*** Opening of DATA ***

(* ===== verification/Quota.v ===== *)
(** * The per-job trigger rate limit

    Models [croniq-server/src/quota.rs]: a sliding window of the last minute's
    fires per job key. Readings of the monotonic clock are nanosecond counts
    passed by the caller. *)

From S2P Require Import Prelude Chrono.

Local Open Scope Z_scope.

Record JobQuota := { max_per_minute : Z }.
Definition quota_default : JobQuota := {| max_per_minute := 60 |}.

Record QuotaGuard := MkGuard {
  recent_triggers : gmap string (list Z);
  default_quota : JobQuota;
  quotas : gmap string JobQuota
}.

(** [QuotaGuard::new], [set_quota] *)
Definition guard_new : QuotaGuard := MkGuard ∅ quota_default ∅.
Definition set_quota (g : QuotaGuard) (job_key : string) (quota : JobQuota) : QuotaGuard :=
  MkGuard (recent_triggers g) (default_quota g) (<[job_key := quota]> (quotas g)).

Definition WINDOW : Z := 60 * NS_SEC.

(** [Instant::duration_since] saturates at zero. *)
Definition duration_since (now t : Z) : Z := Z.max 0 (now - t).

Definition quota_of (g : QuotaGuard) (job_key : string) : Z :=
  max_per_minute (default (default_quota g) (quotas g !! job_key)).

(** [QuotaGuard::allow], with the clock reading [now]. *)
Definition allow (g : QuotaGuard) (job_key : string) (now : Z) : QuotaGuard * bool :=
  let quota := quota_of g job_key in
  let triggers := default [] (recent_triggers g !! job_key) in
  let triggers := filter (fun t => duration_since now t < WINDOW) triggers in
  let put l := MkGuard (<[job_key := l]> (recent_triggers g)) (default_quota g) (quotas g) in
  if quota <=? wrap_u32 (Z.of_nat (length triggers)) then (put triggers, false)
  else (put (triggers ++ [now]), true).

(** ** The limit is a sliding window *)

(** A sequence of calls, and which of them were allowed. *)
Fixpoint run_allows (g : QuotaGuard) (calls : list (string * Z)) : QuotaGuard * list (string * Z) :=
  match calls with
  | [] => (g, [])
  | (key, now) :: calls =>
      let '(g, ok) := allow g key now in
      let '(g, out) := run_allows g calls in
      (g, if ok then (key, now) :: out else out)
  end.

(** The fires of [key] among [out] less than a minute before [now]. *)
Definition in_last_minute (key : string) (now : Z) (out : list (string * Z)) : list Z :=
  filter (fun t => duration_since now t < WINDOW) (filter (fun c => c.1 = key) out).*2.

(** What the guard remembers, after the allowed fires [out], the last call
    being at [last]. *)
Definition guard_ok (g : QuotaGuard) (out : list (string * Z)) (last : Z) : Prop :=
  forall key, 0 <= quota_of g key <= U32_MAX /\
    Z.of_nat (length (default [] (recent_triggers g !! key))) <= quota_of g key /\
    forall now, last <= now ->
      filter (fun t => duration_since now t < WINDOW) (default [] (recent_triggers g !! key))
      = in_last_minute key now out.

Lemma in_last_minute_app key now l1 l2 :
  in_last_minute key now (l1 ++ l2) = in_last_minute key now l1 ++ in_last_minute key now l2.
Proof. unfold in_last_minute. by rewrite filter_app, fmap_app, filter_app. Qed.

Lemma filter_window_mono (l : list Z) last now :
  last <= now ->
  filter (fun t => duration_since now t < WINDOW) (filter (fun t => duration_since last t < WINDOW) l)
  = filter (fun t => duration_since now t < WINDOW) l.
Proof.
  intros Hle. rewrite list_filter_filter_l; [done|]. unfold duration_since. intros x Hx. lia.
Qed.

Lemma allow_decides g key now :
  0 <= quota_of g key <= U32_MAX ->
  Z.of_nat (length (default [] (recent_triggers g !! key))) <= quota_of g key ->
  (allow g key now).2
  = (Z.of_nat (length (filter (fun t => duration_since now t < WINDOW)
                         (default [] (recent_triggers g !! key)))) <? quota_of g key).
Proof.
  intros Hq Hlen. unfold allow. set (l := filter _ _).
  assert (length l <= length (default [] (recent_triggers g !! key)))%nat by apply length_filter.
  unwrap. case_if; simpl; b2p; symmetry; [apply Z.ltb_ge|apply Z.ltb_lt]; lia.
Qed.

Lemma in_last_minute_other key key' t now :
  key' <> key -> in_last_minute key now [(key', t)] = [].
Proof. intros Hne. unfold in_last_minute. by rewrite filter_cons_False, filter_nil. Qed.

Lemma in_last_minute_one key t now :
  in_last_minute key now [(key, t)] = filter (fun t => duration_since now t < WINDOW) [t].
Proof. unfold in_last_minute. by rewrite filter_cons_True, filter_nil. Qed.

(** Every call keeps the memory exact. *)
Lemma allow_keeps_ok g out last key now :
  guard_ok g out last -> last <= now ->
  guard_ok (allow g key now).1 (out ++ if (allow g key now).2 then [(key, now)] else []) now.
Proof.
  intros Hg Hle k. destruct (Hg k) as (Hq & Hlen & Hf).
  assert (quota_of (allow g key now).1 k = quota_of g k) as Eq by (unfold allow; by case_if).
  rewrite Eq. split; [done|].
  destruct (decide (k = key)) as [->|Hne].
  - pose proof (allow_decides g key now Hq Hlen) as Ed.
    set (l := filter (fun t => duration_since now t < WINDOW)
                (default [] (recent_triggers g !! key))) in *.
    assert (recent_triggers (allow g key now).1 !! key
            = Some (if (allow g key now).2 then l ++ [now] else l)) as ->
      by (unfold allow; fold l; case_if; simpl; by rewrite lookup_insert_eq).
    assert (length l <= length (default [] (recent_triggers g !! key)))%nat by apply length_filter.
    split.
    + destruct (allow g key now).2; simpl; rewrite ?length_app; simpl; [|lia].
      symmetry in Ed. b2p. lia.
    + intros now' Hle'. rewrite in_last_minute_app.
      assert (filter (fun t => duration_since now' t < WINDOW) l = in_last_minute key now' out) as El.
      { unfold l. rewrite filter_window_mono by done. apply Hf. lia. }
      destruct (allow g key now).2; simpl.
      * rewrite filter_app, El. by rewrite in_last_minute_one.
      * rewrite El. by rewrite app_nil_r.
  - assert (recent_triggers (allow g key now).1 !! k = recent_triggers g !! k) as ->
      by (unfold allow; case_if; simpl; by rewrite lookup_insert_ne).
    split; [done|]. intros now' Hle'. rewrite in_last_minute_app, Hf by lia.
    destruct (allow g key now).2; [rewrite in_last_minute_other by done|]; by rewrite app_nil_r.
Qed.

Lemma run_allows_ok calls g pre last :
  guard_ok g pre last -> Sorted Z.le (last :: calls.*2) ->
  let '(g', out) := run_allows g calls in
  exists last', guard_ok g' (pre ++ out) last' /\ last' ∈ last :: calls.*2
  /\ quotas g' = quotas g /\ default_quota g' = default_quota g.
Proof.
  revert g pre last. induction calls as [|[key now] calls IH]; intros g pre last Hg Hs; cbn [run_allows].
  { rewrite app_nil_r. exists last. by split_and!; [|left|..]. }
  cbn [fmap list_fmap snd] in Hs. apply Sorted_inv in Hs as [Hs Hhd]. apply HdRel_inv in Hhd.
  pose proof (allow_keeps_ok g pre last key now Hg Hhd) as Hk.
  assert (quotas (allow g key now).1 = quotas g
          /\ default_quota (allow g key now).1 = default_quota g) as [Eq Ed]
    by (unfold allow; by case_if).
  destruct (allow g key now) as [g1 ok]. simpl in *. specialize (IH _ _ _ Hk Hs).
  destruct (run_allows g1 calls) as [g2 out].
  destruct IH as (last' & Hg2 & Hin & Eq2 & Ed2). exists last'.
  split_and!; [|by right|congruence..].
  by destruct ok; rewrite <- app_assoc in Hg2.
Qed.

(** The rate limit is an exact sliding window: starting from an empty
    guard, after any calls in clock order, a fire of a job is allowed exactly
    when fewer than its quota were allowed in the last sixty seconds; a refused
    fire does not count, and other jobs' fires never do. *)
Theorem quota_is_sliding_window dq qs calls key now :
  (forall k, 0 <= quota_of (MkGuard ∅ dq qs) k <= U32_MAX) ->
  Sorted Z.le calls.*2 -> Forall (fun c => c.2 <= now) calls ->
  let '(g, out) := run_allows (MkGuard ∅ dq qs) calls in
  (allow g key now).2
  = bool_decide (Z.of_nat (length (in_last_minute key now out)) < quota_of (MkGuard ∅ dq qs) key).
Proof.
  intros Hq Hs Hle.
  set (first := match calls with [] => now | c :: _ => c.2 end).
  assert (guard_ok (MkGuard ∅ dq qs) [] first) as Hg0.
  { intros k. split; [done|]. simpl. specialize (Hq k). rewrite lookup_empty. by split; [simpl; lia|]. }
  assert (Sorted Z.le (first :: calls.*2)) as Hs'.
  { constructor; [done|]. unfold first. destruct calls; constructor; simpl; lia. }
  pose proof (run_allows_ok calls _ [] first Hg0 Hs') as Hr.
  destruct (run_allows _ calls) as [g out]. destruct Hr as (last & Hg & Hin & Eq & Ed).
  assert (last <= now) as Hlast.
  { apply elem_of_cons in Hin as [->|(c & -> & Hc)%list_elem_of_fmap].
    - unfold first. destruct calls; [lia|]. by apply Forall_cons_1 in Hle as [? _].
    - by rewrite Forall_forall in Hle; apply Hle. }
  destruct (Hg key) as (Hqg & Hlen & Hf).
  assert (quota_of g key = quota_of (MkGuard ∅ dq qs) key) as Eqq
    by (unfold quota_of; simpl; by rewrite Eq, Ed).
  rewrite allow_decides, Hf, Eqq by done. simpl.
  case_bool_decide; [by apply Z.ltb_lt|apply Z.ltb_ge; lia].
Qed.

Lemma quota_is_sliding_window_witness :
  let g := MkGuard ∅ {| max_per_minute := 2 |} ∅ in
  let calls := [("a", 0); ("a", NS_SEC); ("a", 2 * NS_SEC); ("b", 3 * NS_SEC)]%string in
  (allow (run_allows g calls).1 "a" (60 * NS_SEC)).2
  = bool_decide (Z.of_nat (length (in_last_minute "a" (60 * NS_SEC) (run_allows g calls).2)) < 2)
  /\ (run_allows g calls).2 = [("a", 0); ("a", NS_SEC); ("b", 3 * NS_SEC)]%string.
Proof.
  split; [|vm_compute; reflexivity].
  pose proof (quota_is_sliding_window {| max_per_minute := 2 |} ∅
    [("a", 0); ("a", NS_SEC); ("a", 2 * NS_SEC); ("b", 3 * NS_SEC)]%string "a" (60 * NS_SEC)) as H.
  rewrite (surjective_pairing (run_allows _ _)) in H. apply H; clear H.
  - intros k. unfold quota_of. cbn [quotas]. rewrite lookup_empty. cbn. unfold U32_MAX. lia.
  - repeat constructor; simpl; unfold NS_SEC; lia.
  - repeat constructor; simpl; unfold NS_SEC; lia.
Defined.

*** Close of DATA ***

WHAT THE TASK REQUIRES: Supply the count of lines in the entries that include "first", and no other text.

COMPLETED TASK: 6